Listed entries:
(* ===== verification/Float32.v ===== *)
(** * Single-precision arithmetic

    The [float] of the C++ code: IEEE binary32 as the executable
    [spec_float] of the standard library (24 bits of precision, exponents up
    to 128, round to nearest even), with the integer conversions of the x86-64
    builds: a float out of the range of [int32] converts to the "integer
    indefinite" value [INT32_MIN]. *)

From Stdlib Require Import SpecFloat.
From S2P Require Import Prelude.

Abbreviation f32 := spec_float.

Definition f32_prec : Z := 24.
Definition f32_emax : Z := 128.

Definition f32_add (x y : f32) : f32 := SFadd f32_prec f32_emax x y.
Definition f32_sub (x y : f32) : f32 := SFsub f32_prec f32_emax x y.
Definition f32_mul (x y : f32) : f32 := SFmul f32_prec f32_emax x y.
Definition f32_div (x y : f32) : f32 := SFdiv f32_prec f32_emax x y.
Definition f32_ltb (x y : f32) : bool := SFltb x y.
Definition f32_leb (x y : f32) : bool := SFleb x y.
Definition f32_eqb (x y : f32) : bool := SFeqb x y.

(** [(float)z] for an integer [z]. *)
Definition f32_of_Z (z : Z) : f32 := binary_normalize f32_prec f32_emax z 0 false.

(** The real value of a finite float, rounded down or towards zero. *)
Definition f32_signed (s : bool) (m : positive) : Z := if s then Z.neg m else Z.pos m.

Definition f32_floor (x : f32) : option Z :=
  match x with
  | S754_zero _ => Some 0
  | S754_finite s m e =>
      Some (if 0 <=? e then f32_signed s m * 2 ^ e else f32_signed s m / 2 ^ (- e))
  | _ => None
  end.

Definition f32_trunc (x : f32) : option Z :=
  match x with
  | S754_zero _ => Some 0
  | S754_finite s m e =>
      Some (if 0 <=? e then f32_signed s m * 2 ^ e else Z.quot (f32_signed s m) (2 ^ (- e)))
  | _ => None
  end.

Definition to_int32 (o : option Z) : Z :=
  match o with
  | Some z => if (- 2 ^ 31 <=? z) && (z <? 2 ^ 31) then z else - 2 ^ 31
  | None => - 2 ^ 31
  end.

(** [int32(x)], and [int32(floor(x))]. *)
Definition int32_of_f32 (x : f32) : Z := to_int32 (f32_trunc x).
Definition int32_of_floor (x : f32) : Z := to_int32 (f32_floor x).

(** [uint32(x)]: the conversion to 64 bits, cut. *)
Definition uint32_of_f32 (x : f32) : Z :=
  match f32_trunc x with
  | Some z => if (- 2 ^ 63 <=? z) && (z <? 2 ^ 63) then u32 z else 0
  | None => 0
  end.

Definition f32_opp (x : f32) : f32 := SFopp x.

(** The constants the code uses. *)
Definition f32_quarter : f32 := S754_finite false 8388608 (-25).
Definition f32_half : f32 := S754_finite false 8388608 (-24).
Definition f32_zero : f32 := S754_zero false.
Definition f32_hundred : f32 := f32_of_Z 100.

(** ** Representations

    The 32 bits of a [float] in memory.  Which NaN an operation produces is not
    specified by the language; the quiet NaN of x86 stands for all. *)

Definition f32_of_bits (x : Z) : f32 :=
  let s := Z.testbit x 31 in
  let e := (x / 2 ^ 23) mod 256 in
  let m := x mod 2 ^ 23 in
  if e =? 255 then (if m =? 0 then S754_infinity s else S754_nan)
  else if e =? 0 then match m with Zpos p => S754_finite s p (-149) | _ => S754_zero s end
  else match m + 2 ^ 23 with Zpos p => S754_finite s p (e - 150) | _ => S754_nan end.

Definition f32_sign_bit (s : bool) : Z := if s then 2 ^ 31 else 0.

Definition f32_bits (x : f32) : Z :=
  match x with
  | S754_zero s => f32_sign_bit s
  | S754_infinity s => f32_sign_bit s + 255 * 2 ^ 23
  | S754_nan => 0x7FC00000
  | S754_finite s m e =>
      f32_sign_bit s +
      (if Zpos m <? 2 ^ 23 then Zpos m else (e + 150) * 2 ^ 23 + (Zpos m - 2 ^ 23))
  end.

(** [fmod], which is exact. *)
Definition f32_fmod (x y : f32) : f32 :=
  match x, y with
  | S754_finite s mx ex, S754_finite _ my ey =>
      let e := Z.min ex ey in
      let r := (Zpos mx * 2 ^ (ex - e)) mod (Zpos my * 2 ^ (ey - e)) in
      binary_normalize f32_prec f32_emax (if s then - r else r) e s
  | S754_zero _, S754_finite _ _ _ | S754_zero _, S754_infinity _ => x
  | S754_finite _ _ _, S754_infinity _ => x
  | _, _ => S754_nan
  end.

(** The [double]s a [float] is promoted to. *)
Definition f64_prec : Z := 53.
Definition f64_emax : Z := 1024.
Definition f64_add (x y : spec_float) : spec_float := SFadd f64_prec f64_emax x y.
Definition f64_sub (x y : spec_float) : spec_float := SFsub f64_prec f64_emax x y.
Definition f64_mul (x y : spec_float) : spec_float := SFmul f64_prec f64_emax x y.
Definition f64_of_f32 (x : f32) : spec_float :=
  match x with
  | S754_finite s m e => binary_normalize f64_prec f64_emax (f32_signed s m) e s
  | _ => x
  end.

Lemma to_int32_range o : in_swidth 32 (to_int32 o).
Proof.
  unfold to_int32, in_swidth. destruct o as [z|]; [|lia].
  destruct (_ && _) eqn:Hr; [|lia].
  apply andb_true_iff in Hr as [?%Z.leb_le ?%Z.ltb_lt]. lia.
Qed.

Lemma int32_of_f32_range x : in_swidth 32 (int32_of_f32 x).
Proof. apply to_int32_range. Qed.

Lemma int32_of_floor_range x : in_swidth 32 (int32_of_floor x).
Proof. apply to_int32_range. Qed.

(** A representation other than a NaN's is that of its value. *)
Lemma f32_bits_of_bits x :
  in_width 32 x -> f32_of_bits x <> S754_nan -> f32_bits (f32_of_bits x) = x.
Proof.
  unfold in_width. intros Hx. unfold f32_of_bits.
  assert (Hs : x = f32_sign_bit (Z.testbit x 31) + ((x / 2 ^ 23) mod 256 * 2 ^ 23 + x mod 2 ^ 23)).
  { unfold f32_sign_bit. rewrite Z.testbit_eqb by lia.
    destruct (Z.eqb_spec ((x / 2 ^ 31) mod 2) 1); divmod_lia. }
  pose proof (Z.mod_pos_bound x (2 ^ 23)). pose proof (Z.mod_pos_bound (x / 2 ^ 23) 256).
  set (s := Z.testbit x 31) in *. set (e := (x / 2 ^ 23) mod 256) in *.
  set (m := x mod 2 ^ 23) in *. clearbody s e m.
  destruct (Z.eqb_spec e 255) as [->|He].
  { destruct (Z.eqb_spec m 0) as [->|]; [|done]. intros _. cbn. lia. }
  destruct (Z.eqb_spec e 0) as [->|He0]; intros Hnan.
  - destruct m as [|p|p]; cbn [f32_bits]; zbool; lia.
  - destruct (m + 2 ^ 23) as [|p|p] eqn:Hp; [done| |done]. cbn [f32_bits]. zbool. lia.
Qed.

(** ** Order

    Numbers are ordered by sign, exponent and mantissa. *)

Definition number (x : f32) : bool := match x with S754_nan => false | _ => true end.

Definition order_key (x : f32) : Z * Z * Z :=
  match x with
  | S754_infinity s => ((if s then -2 else 2), 0, 0)
  | S754_finite s m e => if s then (-1, - e, Z.neg m) else (1, e, Z.pos m)
  | _ => (0, 0, 0)
  end.

Definition key_lt (k l : Z * Z * Z) : Prop :=
  k.1.1 < l.1.1 \/ k.1.1 = l.1.1 /\ (k.1.2 < l.1.2 \/ k.1.2 = l.1.2 /\ k.2 < l.2).

Lemma SFcompare_key x y : number x = true -> number y = true ->
  match SFcompare x y with
  | Some Lt => key_lt (order_key x) (order_key y)
  | Some Gt => key_lt (order_key y) (order_key x)
  | Some Eq => order_key x = order_key y
  | None => False
  end.
Proof.
  unfold key_lt. destruct x as [[]|[]| |[] m e], y as [[]|[]| |[] n f]; try done; intros _ _; cbn; try lia.
  - destruct (Z.compare_spec e f); cbn; try lia. subst.
    change (PosDef.Pos.compare_cont Eq m n) with (Pos.compare m n). destruct (Pos.compare_spec m n); cbn; [by subst|lia..].
  - destruct (Z.compare_spec e f); cbn; try lia. subst.
    change (PosDef.Pos.compare_cont Eq m n) with (Pos.compare m n). destruct (Pos.compare_spec m n); cbn; [by subst|lia..].
Qed.

Lemma ltb_key x y : f32_ltb x y = true <-> number x = true /\ number y = true /\ key_lt (order_key x) (order_key y).
Proof.
  unfold f32_ltb, SFltb. split.
  - intros Hlt. assert (number x = true /\ number y = true) as [Hx Hy].
    { by destruct x as [[]|[]| |[] ? ?], y as [[]|[]| |[] ? ?]. }
    pose proof (SFcompare_key x y Hx Hy) as Hc. by destruct (SFcompare x y) as [[]|].
  - intros (Hx & Hy & Hlt). pose proof (SFcompare_key x y Hx Hy) as Hc. unfold key_lt in *.
    destruct (SFcompare x y) as [[]|]; [rewrite Hc in Hlt; lia|done|lia|done].
Qed.

Lemma leb_key x y : f32_leb x y = true <-> number x = true /\ number y = true /\ ~ key_lt (order_key y) (order_key x).
Proof.
  unfold f32_leb, SFleb. split.
  - intros Hlt. assert (number x = true /\ number y = true) as [Hx Hy].
    { by destruct x as [[]|[]| |[] ? ?], y as [[]|[]| |[] ? ?]. }
    pose proof (SFcompare_key x y Hx Hy) as Hc. unfold key_lt in *. split_and!; [done..|].
    destruct (SFcompare x y) as [[]|]; [rewrite Hc; lia|lia|done..].
  - intros (Hx & Hy & Hlt). pose proof (SFcompare_key x y Hx Hy) as Hc. by destruct (SFcompare x y) as [[]|].
Qed.

Lemma leb_negb_ltb x y : number x = true -> number y = true -> f32_leb x y = negb (f32_ltb y x).
Proof.
  intros Hx Hy. apply eq_true_iff_eq. rewrite negb_true_iff, <- not_true_iff_false, ltb_key, leb_key. tauto.
Qed.

(** What is no greater than something at most [z] is at most [z]. *)
Lemma not_ltb_leb_trans x y z : number x = true -> f32_ltb y x = false -> f32_leb y z = true -> f32_leb x z = true.
Proof.
  intros Hx Hyx Hyz. apply leb_key in Hyz as (Hy & Hz & Hyz). apply leb_key. split_and!; [done..|].
  apply not_true_iff_false in Hyx. rewrite ltb_key in Hyx. unfold key_lt in *. intros Hzx. apply Hyx. split_and!; [done..|]. lia.
Qed.

(** ** Products of numbers *)

Lemma shr_1_nonneg r : 0 <= shr_m r -> 0 <= shr_m (shr_1 r).
Proof. destruct r as [[|[]|] ? ?]; cbn; lia. Qed.
Lemma iter_shr_nonneg n r : 0 <= shr_m r -> 0 <= shr_m (SpecFloat.iter_pos shr_1 n r).
Proof.
  revert r. induction n as [n IH|n IH|]; intros r Hr; cbn [SpecFloat.iter_pos]; [by apply IH, IH, shr_1_nonneg|by apply IH, IH|].
  by apply shr_1_nonneg.
Qed.
Lemma shr_fexp_nonneg m e l : 0 <= m -> 0 <= shr_m (fst (shr_fexp f32_prec f32_emax m e l)).
Proof.
  intros Hm. unfold shr_fexp, shr.
  assert (Hr : 0 <= shr_m (shr_record_of_loc m l)) by (destruct l as [|[]]; exact Hm).
  destruct (_ - _); cbn; [done|by apply iter_shr_nonneg|done].
Qed.
Lemma round_number s m e l : 0 <= m -> number (binary_round_aux f32_prec f32_emax s m e l) = true.
Proof.
  intros Hm. unfold binary_round_aux. destruct (shr_fexp _ _ m e l) as [r1 e1] eqn:E1.
  pose proof (shr_fexp_nonneg m e l Hm) as H1. rewrite E1 in H1. cbn in H1.
  assert (H2 : 0 <= round_nearest_even (shr_m r1) (loc_of_shr_record r1)).
  { unfold round_nearest_even. destruct (loc_of_shr_record r1) as [|[]]; try lia. destruct (Z.even _); lia. }
  destruct (shr_fexp _ _ (round_nearest_even _ _) e1 loc_Exact) as [r2 e2] eqn:E2.
  pose proof (shr_fexp_nonneg _ e1 loc_Exact H2) as H3. rewrite E2 in H3. cbn in H3.
  destruct (shr_m r2); [done|by destruct (e2 <=? _)|lia].
Qed.

Lemma mul_number s m e y : number y = true -> number (f32_mul (S754_finite s m e) y) = true.
Proof. intros Hy. destruct y as [| | |t n f]; try done. by apply round_number. Qed.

Try it:
Once you find the line containing "value [INT32_MIN]. *)", stop: reproduce exactly that line and every line of the data before it, and nothing else.

Solution to this problem:
(* ===== verification/Float32.v ===== *)
(** * Single-precision arithmetic

    The [float] of the C++ code: IEEE binary32 as the executable
    [spec_float] of the standard library (24 bits of precision, exponents up
    to 128, round to nearest even), with the integer conversions of the x86-64
    builds: a float out of the range of [int32] converts to the "integer
    indefinite" value [INT32_MIN]. *)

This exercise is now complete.